* _Exercise description_: Each line of the data that includes "exists" must be copied.

(Saved data entries)
BEGIN

(* ===== verification/GeoProofs.v ===== *)
(** * The messages of the rule files: proofs

    Each message of GeoMessages.v fulfils [MessageSpec], from its parts up, so
    that what is written is read back as an equal message. *)

From S2P Require Import Prelude Io StdText Leb128 Route Protobuf GeoMessages.
From Stdlib Require Import ZArith Lia List Strings.Byte.
From stdpp Require Import base option list strings sets.

(** A reader's branches each read one thing. *)
Ltac shrinks_tac :=
  intros t m b m' b';
  repeat match goal with |- context [(t =? ?n)%Z] => destruct (t =? n)%Z end;
  match goal with |- context [mbind _ ?x] => destruct x as [[? ?]|?|] eqn:E; cbn [mbind res_bind]; [intros [= <- <-]|done|done] end;
  solve [eauto using read_string_shrinks, read_bytes_shrinks, read_uint32_shrinks, read_int64_shrinks, read_enum_shrinks, read_bool_shrinks,
    read_unknown_shrinks | match goal with E : read_msg _ = _ |- _ => exact (read_msg_shrinks _ _ _ E) end].

(** A tag that is not in the list goes to the unknown fields. *)
Ltac unknown_tac :=
  let t := fresh "t" in let Ht := fresh "Ht" in
  intros t ? ? Ht; repeat match goal with |- context [(t =? ?n)%Z] => destruct (Z.eqb_spec t n); [subst t; exfalso; apply Ht; set_solver|] end; done.

(** ** Messages of a string and messages, and of messages

    [SiteGroup] and [GeoIP] are generated from the same template, and so are
    the two lists. *)

Section Group.
Context `{MessageSpec X} {M : Type} (mk : bytes -> list X -> SpecialFields -> M).
Context (name : M -> bytes) (parts : M -> list X) (special : M -> SpecialFields).
Context (field : Z -> M -> bytes -> res (M * bytes)).

Definition group_tags : list Z := [10; 18]%Z.

Definition group_equiv (a b : M) : Prop := name a = name b /\ parts a ≡ parts b /\ special a ≡ special b.

Definition group_wf (m : M) : Prop := utf8_valid (name m) = true /\ Forall msg_wf (parts m) /\ unknown_ok group_tags (special m).

Definition group_fields (m : M) (fs : list wire_field) : Prop :=
  exists ps us, repeated 2 (parts m) ps /\ uf_order (unknown_fields (special m)) us /\ fs = opt_bytes 1 (name m) ++ ps ++ us.

Context (mk_name : forall n l s, name (mk n l s) = n) (mk_parts : forall n l s, parts (mk n l s) = l) (mk_special : forall n l s, special (mk n l s) = s).

Lemma group_equivalence : Equivalence group_equiv.
Proof. split; [by repeat split|intros x y (?&?&?); repeat split; by symmetry|]. intros x y z (?&?&?) (?&?&?); repeat split; etrans; eauto. Qed.

Definition group_size (m : M) (s : Z) : Z :=
  ((if decide (name m = []) then 0 else string_size 1 (name m)) + s + unknown_fields_size (unknown_fields (special m)))%Z.

Lemma group_size_spec m s l : group_wf m -> compute_sizes (parts m) = (s, l) ->
  let my_size := group_size m s in let m1 := mk (name m) l (set_cached_size (wrap 32 my_size) (special m)) in
  group_equiv m1 m /\ (0 <= my_size)%Z /\ cached_size (special m1) = wrap 32 my_size /\
  ((my_size < MAX_MESSAGE)%Z -> (s < MAX_MESSAGE)%Z /\ forall fs, group_fields m fs -> my_size = Z.of_nat (length (enc_fields fs))).
Proof.
  intros (Hk & Hl & Hu) El my_size m1. destruct (compute_sizes_spec 2 _ _ _ ltac:(lia) Hl El) as (Hle & Hsl & Hsf).
  pose proof (unknown_size_pos (unknown_fields (special m))) as Hup. subst my_size m1. unfold group_equiv, group_size.
  rewrite (opt_bytes_size _ _ string_size string_size_enc), mk_name, mk_parts, mk_special.
  split_and!; [done|done|apply sf_cached_equiv|lia|apply sf_cached_set|].
  intros Hmax. split; [lia|]. intros fs (ps & vs & Hps & Hvs & ->). rewrite (unknown_size_enc _ _ Hvs) in *.
  rewrite !enc_length_app, (Hsf ltac:(lia) _ Hps). lia.
Qed.

Lemma group_write_spec m s l sf : group_wf m -> compute_sizes (parts m) = (s, l) -> (s < MAX_MESSAGE)%Z -> unknown_fields sf = unknown_fields (special m) ->
  exists fs, group_fields m fs /\ emits os_written
  (fun os => os ← (if decide (name m = []) then Ok os else write_string 1 (name m) os);
    os ← write_messages 2 l os; write_unknown_fields (unknown_fields sf) os) (enc_fields fs).
Proof.
  intros (Hk & Hl & Hu) El Hmax ->. destruct (write_unknown_emits (unknown_fields (special m))) as (us & Hus & Hw).
  destruct (write_messages_spec 2 _ _ _ ltac:(lia) Hl El ltac:(lia)) as (ps & Hps & Hwl). eexists. split; [by exists ps, us|].
  rewrite !enc_fields_app. apply emits_bind; [apply emits_opt, emits_one, write_string_emits|]. by apply emits_bind.
Qed.

Context (field_name : forall n l s b, field 10 (mk n l s) b = '(n, b) ← read_string b; Ok (mk n l s, b)).
Context (field_part : forall n l s b, field 18 (mk n l s) b = '(v, b) ← read_msg b; Ok (mk n (l ++ [v]) s, b)).
Context (field_other : forall n l t s b, t ∉ group_tags ->
    field t (mk n l s) b = '(u, b) ← read_unknown_or_skip_group t b (unknown_fields s); Ok (mk n l (set_unknown_fields u s), b)).

Lemma group_merge_spec m fs : shrinks field -> group_wf m -> group_fields m fs -> (Z.of_nat (length (enc_fields fs)) < MAX_MESSAGE)%Z ->
  exists m', merge_with field (mk [] [] sf_new) (enc_fields fs) = Ok (m', []) /\ group_equiv m' m.
Proof.
  intros Hsh (Hk & Hl & Hu) (ps & us & Hps & Hus & ->) Hs.
  assert (Forall field_ok (opt_bytes 1 (name m) ++ ps ++ us)) as Hok.
  { apply fields_ok_small; [|done]. apply Forall_app_2; [apply opt_bytes_wf; lia|]. apply Forall_app_2; [eapply repeated_wf, Hps; lia|by eapply unknown_ok_wf]. }
  assert (Forall field_ok ps) as Hokp by (by repeat match goal with H : Forall _ (_ ++ _) |- _ => apply Forall_app in H as [? ?] end).
  destruct (repeated_absorbs field (fun l => mk (name m) l sf_new) 2 _ _ ltac:(cbn; auto) Hl Hps Hokp) as (l' & Hl' & Hal).
  destruct (unknown_absorbs field (mk (name m) l') group_tags _ us sf_new ltac:(auto) Hu Hus sf_unknown_new) as (sf & Hsf & Ha).
  exists (mk (name m) l' sf). split; [|by split_and!; rewrite ?mk_name, ?mk_parts, ?mk_special].
  apply merge_absorbs; [done|done|].
  eapply absorbs_app; [apply (string_absorbs field (fun n => mk n [] sf_new)); cbn; auto|]. by eapply absorbs_app.
Qed.
End Group.

Section ListOf.
Context `{MessageSpec X} {M : Type} (mk : list X -> SpecialFields -> M).
Context (parts : M -> list X) (special : M -> SpecialFields) (field : Z -> M -> bytes -> res (M * bytes)).

Definition list_tags : list Z := [10]%Z.

Definition list_equiv (a b : M) : Prop := parts a ≡ parts b /\ special a ≡ special b.

Definition list_wf (m : M) : Prop := Forall msg_wf (parts m) /\ unknown_ok list_tags (special m).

END

* _Exercise output_:
  exists ps us, repeated 2 (parts m) ps /\ uf_order (unknown_fields (special m)) us /\ fs = opt_bytes 1 (name m) ++ ps ++ us.
  exists fs, group_fields m fs /\ emits os_written
  destruct (write_messages_spec 2 _ _ _ ltac:(lia) Hl El ltac:(lia)) as (ps & Hps & Hwl). eexists. split; [by exists ps, us|].
  exists m', merge_with field (mk [] [] sf_new) (enc_fields fs) = Ok (m', []) /\ group_equiv m' m.
  exists (mk (name m) l' sf). split; [|by split_and!; rewrite ?mk_name, ?mk_parts, ?mk_special].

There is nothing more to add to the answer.